Much of the domain logic we write exists to enforce these constraints in order to maintain the invariants of the system. The invariants are the things that have to be true whenever we finish an operation.

Constraint: Regla que restringe los posibles estados en los que puede estar nuestro modelo Invariant: Condición que siempre será verdadera - Un hotel no puede tener 2 reservas para la misma noche

Invariants de nuestro dominio

  1. An order line can be allocated to only one batch at a time.
  2. We can’t allocate to a batch if the available quantity is less than the quantity of the order line.

Aggregates

An aggregate is just a domain object that contains other domain objects and lets us treat the whole collection as a single unit. Pararelismo con Python:

  • Clases públicas - aggregate
  • Clases privadas - resto de las entidades Ejemplo: Carrito de compras
  • contiene N elementos a los que podemos tratar como una sola unidad

One aggregate = One Repository

TIP

The rule that repositories should only return aggregates is the main place where we enforce the convention that aggregates are the only way into our domain model. Be wary of breaking it!

# uow.py
class AbstractUnitOfWork(abc.ABC):
    products: repository.AbstractProductRepository
 
# repository.py
class AbstractProductRepository(abc.ABC):
 
    @abc.abstractmethod
    def add(self, product):
        ...
 
    @abc.abstractmethod
    def get(self, sku) -> model.Product:
        ...

Resumen

The idea of an aggregate

Explicitly model an object as being the main entrypoint to some subset of our model, and as being in charge of enforcing the invariants and business rules that apply across all of those objects.

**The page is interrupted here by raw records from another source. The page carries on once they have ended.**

(* ===== verification/Instant.v ===== *)
(** Instants of package [time], [src/src/time/time.go]: comparison, addition and
    subtraction of durations, and rounding with the 128-bit division of [div]. *)
From S2P Require Import Prelude.
From S2P Require Import Zone.
From S2P Require Import Calendar.

Record Time := { sec : Z; nsec : Z; loc : locptr }.

Definition minDuration : Z := - 2 ^ 63.
Definition maxDuration : Z := 2 ^ 63 - 1.
Definition Nanosecond : Z := 1.
Definition Microsecond : Z := 1000 * Nanosecond.
Definition Millisecond : Z := 1000 * Microsecond.
Definition Second : Z := 1000 * Millisecond.
Definition Minute : Z := 60 * Second.
Definition Hour : Z := 60 * Minute.

Definition After (t u : Time) : bool := (sec u <? sec t) || (sec t =? sec u) && (nsec u <? nsec t).
Definition Before (t u : Time) : bool := (sec t <? sec u) || (sec t =? sec u) && (nsec t <? nsec u).
Definition Equal (t u : Time) : bool := (sec t =? sec u) && (nsec t =? nsec u).
Definition IsZero (t : Time) : bool := (sec t =? 0) && (nsec t =? 0).

Definition Add (t : Time) (d : Z) : Time :=
  let sec' := i64 (sec t + Z.quot d 1000000000) in
  let nsec' := i32 (nsec t + i32 (Z.rem d 1000000000)) in
  if 1000000000 <=? nsec' then {| sec := i64 (sec' + 1); nsec := i32 (nsec' - 1000000000); loc := loc t |}
  else if nsec' <? 0 then {| sec := i64 (sec' - 1); nsec := i32 (nsec' + 1000000000); loc := loc t |}
  else {| sec := sec'; nsec := nsec'; loc := loc t |}.

Definition Sub (t u : Time) : Z :=
  let d := i64 (i64 (i64 (sec t - sec u) * Second) + i32 (nsec t - nsec u)) in
  if Equal (Add u d) t then d
  else if Before t u then minDuration
  else maxDuration.

(** [now()] of the runtime is a parameter: seconds and nanoseconds since 1970. *)
Definition Now (now : Z * Z) : Time := {| sec := i64 (now.1 + unixToInternal); nsec := now.2; loc := loc_local |}.
Definition Since (now : Z * Z) (t : Time) : Z := Sub (Now now) t.

Definition UTC (t : Time) : Time := {| sec := sec t; nsec := nsec t; loc := loc_utc |}.
Definition Local (t : Time) : Time := {| sec := sec t; nsec := nsec t; loc := loc_local |}.
Definition In (t : Time) (l : locptr) : go Time :=
  match l with
  | loc_nil => Panic "time: missing Location in call to Time.In"
  | _ => Ret {| sec := sec t; nsec := nsec t; loc := l |}
  end.
Definition Location_ (t : Time) : locptr := match loc t with loc_nil => loc_utc | l => l end.

Definition Time_Unix (t : Time) : Z := i64 (sec t + internalToUnix).
Definition UnixNano (t : Time) : Z := i64 (i64 (i64 (sec t + internalToUnix) * 1000000000) + nsec t).
Definition Unix (sec nsec : Z) : Time :=
  let '(sec, nsec) :=
    if (nsec <? 0) || (1000000000 <=? nsec) then
      let n := Z.quot nsec 1000000000 in
      let sec := i64 (sec + n) in
      let nsec := i64 (nsec - i64 (n * 1000000000)) in
      if nsec <? 0 then (i64 (sec - 1), i64 (nsec + 1000000000)) else (sec, nsec)
    else (sec, nsec) in
  {| sec := i64 (sec + unixToInternal); nsec := i32 nsec; loc := loc_local |}.

(** * Division *)

(** [u1:u0 = sec * 1e9 + nsec] as a number of 128 bits. *)
Definition nanoseconds (sec nsec : Z) : Z * Z :=
  let tmp := u64 (Z.shiftr sec 32 * 1000000000) in
  let u1 := Z.shiftr tmp 32 in
  let u0 := u64 (Z.shiftl tmp 32) in
  let tmp := u64 (Z.land sec 4294967295 * 1000000000) in
  let '(u0x, u0) := (u0, u64 (u0 + tmp)) in
  let u1 := if u0 <? u0x then u64 (u1 + 1) else u1 in
  let '(u0x, u0) := (u0, u64 (u0 + u64 nsec)) in
  let u1 := if u0 <? u0x then u64 (u1 + 1) else u1 in
  (u1, u0).

(** [for d1>>63 != 1 { d1 <<= 1 }]. *)
Definition normalize (d : Z) : go Z :=
  while 65 (λ d1, Ret (negb (Z.shiftr d1 63 =? 1))) (λ d1, Ret (u64 (Z.shiftl d1 1))) d.

(** One turn of the long division: parity, [u1:u0] and [d1:d0]. *)
Definition div_step (d : Z) : Z * Z * Z * Z → go (Z * Z * Z * Z + Z * Z) := λ '(u1, u0, d1, d0),
  let '(qmod2, u1, u0) :=
    if (d1 <? u1) || (u1 =? d1) && (d0 <=? u0) then
      let '(u0x, u0) := (u0, u64 (u0 - d0)) in
      let u1 := if u0x <? u0 then u64 (u1 - 1) else u1 in
      (1, u64 (u1 - d1), u0)
    else (0, u1, u0) in
  if (d1 =? 0) && (d0 =? d) then Ret (inr (qmod2, u0)) else
  let d0 := Z.shiftr d0 1 in
  let d0 := Z.lor d0 (u64 (Z.shiftl (Z.land d1 1) 63)) in
  let d1 := Z.shiftr d1 1 in
  Ret (inl (u1, u0, d1, d0)).

(** The quotient's parity and the remainder. *)
Definition div (t : Time) (d : Z) : go (Z * Z) :=
  let '(neg, tsec, nsec) :=
    if sec t <? 0 then
      let tsec := i64 (- sec t) in
      let nsec := i32 (- nsec t) in
      if nsec <? 0 then (true, i64 (tsec - 1), i32 (nsec + 1000000000)) else (true, tsec, nsec)
    else (false, sec t, nsec t) in
  '(qmod2, r) ← (
    if (d <? Second) && (Z.rem Second (i64 (d + d)) =? 0) then
      Ret (Z.land (Z.quot nsec (i32 d)) 1, Z.rem nsec (i32 d))
    else if Z.rem d Second =? 0 then
      let d1 := Z.quot d Second in
      Ret (Z.land (Z.quot tsec d1) 1, i64 (i64 (Z.rem tsec d1 * Second) + nsec))
    else
      let '(u1, u0) := nanoseconds (u64 tsec) nsec in
      d1 ← normalize (u64 d);
      '(qmod2, u0) ← loop 130 (div_step (u64 d)) (u1, u0, d1, 0);
      Ret (qmod2, i64 u0));
  if (neg : bool) && negb (r =? 0) then Ret (Z.lxor qmod2 1, i64 (d - r)) else Ret (qmod2, r).

Definition Truncate (t : Time) (d : Z) : go Time :=
  if d <=? 0 then Ret t else
  '(_, r) ← div t d;
  Ret (Add t (i64 (- r))).

Definition Round (t : Time) (d : Z) : go Time :=
  if d <=? 0 then Ret t else
  '(_, r) ← div t d;
  if i64 (r + r) <? d then Ret (Add t (i64 (- r))) else Ret (Add t (i64 (d - r))).

Definition at_utc (s n : Z) : Time := {| sec := s; nsec := n; loc := loc_utc |}.
Example instant_run :
  Add (at_utc 5 999999999) 2 = at_utc 6 1 ∧ Add (at_utc 5 1) (-2) = at_utc 4 999999999 ∧
  Sub (at_utc 7 1) (at_utc 6 2) = 999999999 ∧ Sub (at_utc (2 ^ 62) 0) (at_utc 0 0) = maxDuration ∧
  div (at_utc 12345 678901234) 1234567891 = Ret (1, 1234559125) ∧
  div (at_utc (-12345) 678901234) 1234567891 = Ret (1, 123243343) ∧ Unix (-1) (-1) = Local (at_utc 62135596798 999999999).
Proof. by vm_compute. Qed.

(** The difference of seconds wraps around: an instant before another by more
    than 2^64 - 2 seconds is said to be a second after it. *)
Example Sub_wraps : Sub (at_utc (- 2 ^ 63) 0) (at_utc (2 ^ 63 - 1) 0) = Second.
Proof. by vm_compute. Qed.
(** [r+r] overflows: five milliards of seconds are more than half of this duration. *)
Example Round_overflow : Round (at_utc 5000000000 0) maxDuration = Ret (at_utc 0 0).
Proof. by vm_compute. Qed.

(** * Instants as integers *)

(** Nanoseconds since year 1. *)
Definition instant (t : Time) : Z := sec t * 1000000000 + nsec t.
Record valid (t : Time) : Prop := {
  valid_nsec : 0 <= nsec t < 1000000000;
  valid_sec : - 2 ^ 62 <= sec t < 2 ^ 62 }.

Definition is_duration (d : Z) : Prop := - 2 ^ 63 <= d < 2 ^ 63.
Definition clamp (d : Z) : Z := Z.max minDuration (Z.min maxDuration d).

Lemma i64_id x : is_duration x → i64 x = x.
Proof. intros. by apply swrap_small. Qed.
Ltac small_ints := unfold is_duration in *; repeat first
  [ rewrite i64_id by (unfold is_duration; lia_div) | rewrite i32_id by lia_div ].

Lemma Add_spec t d : valid t → is_duration d →
  instant (Add t d) = instant t + d ∧ loc (Add t d) = loc t ∧ 0 <= nsec (Add t d) < 1000000000 ∧
  - 2 ^ 62 - 2 ^ 34 <= sec (Add t d) <= 2 ^ 62 + 2 ^ 34.
Proof.
  intros [Hn Hs] Hd. unfold is_duration in Hd. unfold Add, instant.
  rewrite (i32_id (Z.rem d 1000000000)) by lia_div. rewrite (i64_id (sec t + _)) by (unfold is_duration; lia_div).
  rewrite (i32_id (nsec t + _)) by lia_div.
  set (q := Z.quot d 1000000000) in *. set (r := Z.rem d 1000000000) in *.
  assert (d = 1000000000 * q + r ∧ -1000000000 < r < 1000000000) as [Ed Hr] by (subst q r; lia_div). clearbody q r.
  destruct (Z.leb_spec 1000000000 (nsec t + r)); [|destruct (Z.ltb_spec (nsec t + r) 0)]; cbn [sec nsec loc]; small_ints;
    (split; [lia|split; [done|lia]]).
Qed.

Lemma instant_inj t u : 0 <= nsec t < 1000000000 → 0 <= nsec u < 1000000000 →
  instant t = instant u ↔ sec t = sec u ∧ nsec t = nsec u.
Proof. unfold instant. lia. Qed.

Lemma order_spec t u : valid t → valid u →
  After t u = (instant u <? instant t) ∧ Before t u = (instant t <? instant u) ∧ Equal t u = (instant t =? instant u).
Proof. intros [Ht _] [Hu _]. unfold After, Before, Equal, instant. repeat split; apply Bool.eq_iff_eq_true; lia. Qed.

Lemma Sub_spec t u : valid t → valid u → Sub t u = clamp (instant t - instant u).
Proof.
  intros Ht Hu. destruct (Ht) as [Htn Hts], (Hu) as [Hun Hus]. unfold Sub. cbv zeta.
  assert (i64 (i64 (i64 (sec t - sec u) * Second) + i32 (nsec t - nsec u)) = i64 (instant t - instant u)) as ->.
  { rewrite (i64_id (sec t - sec u)), (i32_id (nsec t - nsec u)) by (unfold is_duration; lia). rewrite swrap_add_l.
    f_equal. unfold instant. change Second with 1000000000. lia. }
  set (D := instant t - instant u). pose proof (swrap_bound 64 D ltac:(lia)) as Hd. change (64 - 1) with 63 in Hd.
  destruct (Add_spec u (i64 D) Hu Hd) as (Ha & _ & Han & _).
  assert (Equal (Add u (i64 D)) t = (i64 D =? D)) as ->.
  { unfold Equal. apply Bool.eq_iff_eq_true. rewrite andb_true_iff, !Z.eqb_eq, <- instant_inj, Ha by done. unfold D. lia. }
  unfold clamp, minDuration, maxDuration. destruct (Z.eqb_spec (i64 D) D) as [E|Hne]; [rewrite E in *; lia|].
  assert (¬ is_duration D) as Hout by (intros H; by apply Hne, i64_id).
  rewrite (proj1 (proj2 (order_spec t u Ht Hu))). unfold is_duration, D in *.
  destruct (Z.ltb_spec (instant t) (instant u)); lia.
Qed.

Aggregates are your entrypoints into the domain model

By restricting the number of ways that things can be changed, we make the system easier to reason about.

Aggregates are in charge of a consistency boundary

An aggregate’s job is to be able to manage our business rules about Invariants as they apply to a group of related objects. It’s the aggregate’s job to check that the objects within its remit are consistent with each other and with our rules, and to reject changes that would break the rules.

Aggregates and concurrency issues go together

When thinking about implementing these consistency checks, we end up thinking about transactions and locks. Choosing the right aggregate is about performance as well as conceptual organization of your domain.